An involuntary termination includes:
termination of Mr. Hesterberg by the Company without cause (as defined in the Agreement);
a material breach of Mr. Hesterbergs employment agreement by the Company;
the relocation of Mr. Hesterberg by more than 50 miles unless he agrees to such relocation;
a material diminution in his position, duties or authority; or
a reduction in his base salary within six months after the dissolution, merger, sale of substantially all of the assets or certain other Corporate Changes (as defined in the Agreement) of the Company.
In the event of a Corporate Change (as defined in the Agreement), Mr. Hesterberg will be entitled to receive a payment equal to his base salary then in effect, divided by twelve (12) and multiplied by thirty (30) months.
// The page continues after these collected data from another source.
(** [command] sent on [c] is answered with a redirect to [addr], which can be
    dialled. *)
Definition redirected (command : list value) (c : Client) (n : N) (addr : string) (n' : N) : Prop :=
  ∃ enc bytes response rest redirect n1, usable c ∧
    EncodeArray command = Ret enc ∧ exchange n (c_addr c) enc = Ret (GOk bytes, n1) ∧
    parse (c_reader c +:+ bytes) = Ret (GOk (VStr response), rest) ∧ IsRedirect response = true ∧
    ParseRedirect response = GOk redirect ∧ Address redirect = addr ∧ dial n1 addr = (GOk (), n').

(** [hops] redirects in a row. *)
Inductive redirect_chain (command : list value) : nat → Client → N → Client → N → Prop :=
| chain_here c n : redirect_chain command 0 c n c n
| chain_hop k c n addr n1 c' n' :
    redirected command c n addr n1 → redirect_chain command k (mkClient addr "") n1 c' n' →
    redirect_chain command (S k) c n c' n'.

Lemma redirect_loop_hop more command c n addr n' :
  redirected command c n addr n' →
  redirect_loop (S more) command c n = redirect_loop more command (mkClient addr "") n'.
Proof.
  intros (enc & bytes & response & rest & redirect & n1 & Hu & He & Hx & Hp & Hr & Hpr & <- & Hd).
  cbn [redirect_loop]. rewrite He. cbn [mbind outcome_bind]. rewrite (send_on_ok _ _ _ _ _ _ _ Hu Hx).
  cbn [mbind outcome_bind]. unfold readResponse. cbn [c_reader c_addr]. rewrite Hp.
  cbn [mbind outcome_bind mret outcome_ret response_string]. by rewrite Hr, Hpr, Hd.
Qed.
(** ** The local cache *)

Lemma collect_spec clock keys j values c es :
  cache_rep c es → NoDup keys →
  ∃ values' c' es', collect clock j keys values c = Ret (values', c') ∧ cache_rep c' es' ∧
    Cache.maxSize c' = Cache.maxSize c ∧ (∀ k, spec_find k es' = spec_find k es) ∧
    (length es' ≤ length es)%nat ∧
    (∀ k, k ∉ keys → values' !! k = values !! k) ∧
    (∀ k e, k ∈ keys → spec_find k es = Some e → (∀ i, live (clock i) e) → values' !! k = Some e.2.1) ∧
    (∀ k e, k ∈ keys → spec_find k es = Some e → (∀ i, ¬ live (clock i) e) → values' !! k = values !! k) ∧
    (map_Forall (λ _, fits) values → all_values fits es → map_Forall (λ _, fits) values').
Proof.
  intros Hr Hn. revert j values c es Hr.
  induction Hn as [|k keys Hk Hn IH]; intros j values c es Hr.
  { exists values, c, es. split_and!; try done; intros k e Hk; by apply elem_of_nil in Hk. }
  destruct (Get_rep c es k (clock j) Hr) as (v & ok & c1 & HG & Hm & _ & Hv & Hr1).
  set (values1 := if ok then <[k := v]> values else values).
  destruct (IH (S j) values1 c1 _ Hr1) as (values' & c' & es' & Hcol & Hr' & Hm' & Hf & Hl & Hout & Hin & Hex & Hfit).
  exists values', c', es'. split_and!; [|done|congruence| | | | | |].
  - cbn [collect]. rewrite HG. cbn [mbind outcome_bind]. exact Hcol.
  - intros k'. rewrite Hf. apply spec_find_get.
  - pose proof (spec_get_length k (clock j) es). lia.
  - intros k' [Hne Hk']%not_elem_of_cons. rewrite Hout by done. unfold values1.
    destruct ok; [by rewrite lookup_insert_ne|done].
  - intros k' e [->|Hk']%elem_of_cons Hfind Hlive.
    + rewrite Hout by done. unfold values1. unfold spec_get in Hv. rewrite Hfind, decide_True in Hv by done.
      destruct ok; [|done]. cbn in Hv. rewrite lookup_insert_eq. congruence.
    + apply Hin; [done| |done]. by rewrite spec_find_get.
  - intros k' e [->|Hk']%elem_of_cons Hfind Hdead.
    + rewrite Hout by done. unfold values1. unfold spec_get in Hv. rewrite Hfind, decide_False in Hv by done.
      by destruct ok.
    + rewrite (Hex k' e Hk'); [|by rewrite spec_find_get|done]. unfold values1.
      destruct ok; [|done]. rewrite lookup_insert_ne; [done|]. by intros ->.
  - intros Hvs He. apply Hfit.
    + unfold values1. destruct ok; [|done]. apply map_Forall_insert_2; [|done].
      pose proof (get_values fits k (clock j) es ltac:(by vm_compute) He) as Hg. by rewrite <-Hv in Hg.
    + unfold all_values. pose proof (spec_request_values fits 0 (clock j) (RGet k) es He I) as Hg.
      cbn [spec_request] in Hg. by destruct (spec_get k (clock j) es).
Qed.

Definition spec_delete_all (keys : list string) (es : list entry) : list entry :=
  foldl (λ es k, spec_del k es) es keys.

Lemma delete_all_rep keys c es :
  cache_rep c es →
  ∃ c', for_each Cache.Delete c keys = Ret c' ∧ cache_rep c' (spec_delete_all keys es).
Proof.
  revert c es. induction keys as [|k keys IH]; intros c es Hr; [by exists c|].
  destruct (Delete_rep c es k Hr) as (c1 & HD & _ & Hr1). destruct (IH c1 _ Hr1) as (c' & Hd & Hr').
  exists c'. cbn [for_each]. by rewrite HD.
Qed.

Lemma spec_delete_all_find keys es k :
  spec_find k (spec_delete_all keys es) = if decide (k ∈ keys) then None else spec_find k es.
Proof.
  revert es. induction keys as [|k' keys IH]; intros es.
  { by rewrite decide_False by apply not_elem_of_nil. }
  change (spec_delete_all (k' :: keys) es) with (spec_delete_all keys (spec_del k' es)). rewrite IH, spec_find_del.
  destruct (decide (k ∈ keys)) as [Hk|Hk].
  - by rewrite decide_True by by apply elem_of_cons; right.
  - destruct (decide (k = k')) as [->|].
    + by rewrite decide_True by by apply elem_of_cons; left.
    + by rewrite decide_False by (rewrite elem_of_cons; tauto).
Qed.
Upon termination of the employment relationship as a result of death or disability, Mr. Hesterbergs restricted stock and stock options shall become 100% vested. In the event of Mr. Hesterbergs death, his surviving spouse will be eligible for the use of one demonstrator vehicle for 12 months, and his heirs, administrators or legatees shall be entitled to a pro-rated bonus (based on date of death), calculated in accordance with the annual incentive compensation program and paid on or before March 15 of the year following the year in which such termination occurred. In the event Mr. Hesterberg becomes incapacitated, he will be eligible for the use of one demonstrator vehicle for six months from the date of disability, and he shall be entitled to a pro-rated bonus (based on date of disability), calculated in accordance with the annual incentive compensation program and paid on or before March 15 of the year following the year in which such termination occurred. Under the Agreement, if any payment made by the Company to or for the benefit of Mr. Hesterberg for equity granted prior to the date of the Agreement, becomes subject to the excise tax imposed by Section 4999 of the Internal Revenue Code of 1986, the Company shall reimburse Mr. Hesterberg for reasonable costs he incurs disputing such determination, up to the amount of $100,000.00; provided, however, the Company shall not be required to pay any excise tax on behalf of Mr. Hesterberg.
In the event of termination of employment of Mr. Hesterberg (i) by the Company (other than for cause), (ii) by Mr. Hesterberg as a result of a Constructive Termination Event or a Corporate Change, or (iii) by the Company during any Subsequent Term, the Company will provide to Mr. Hesterberg, and his spouse (if he is married on the date of such termination), continued coverage under the Companys group medical benefits program for active employees, until the earliest to occur of the following events: (i) Mr. Hesterberg or his spouse receives substantially comparable coverage and benefits under the plans and programs of a subsequent employer, (ii) the later of the death of Mr. Hesterberg, or, if applicable, his spouse, or (iii) the expiration of the 36 month period beginning on July 1, 2015.
We are not obligated to pay any amounts to Mr. Hesterberg other than his pro rata base salary, accrued but unpaid vacation (pursuant to the applicable vacation policy) and reimbursement of expenses actually incurred through the date of termination upon:
voluntary termination of employment by Mr. Hesterberg; or
termination of employment by us for cause (as defined in the Agreement).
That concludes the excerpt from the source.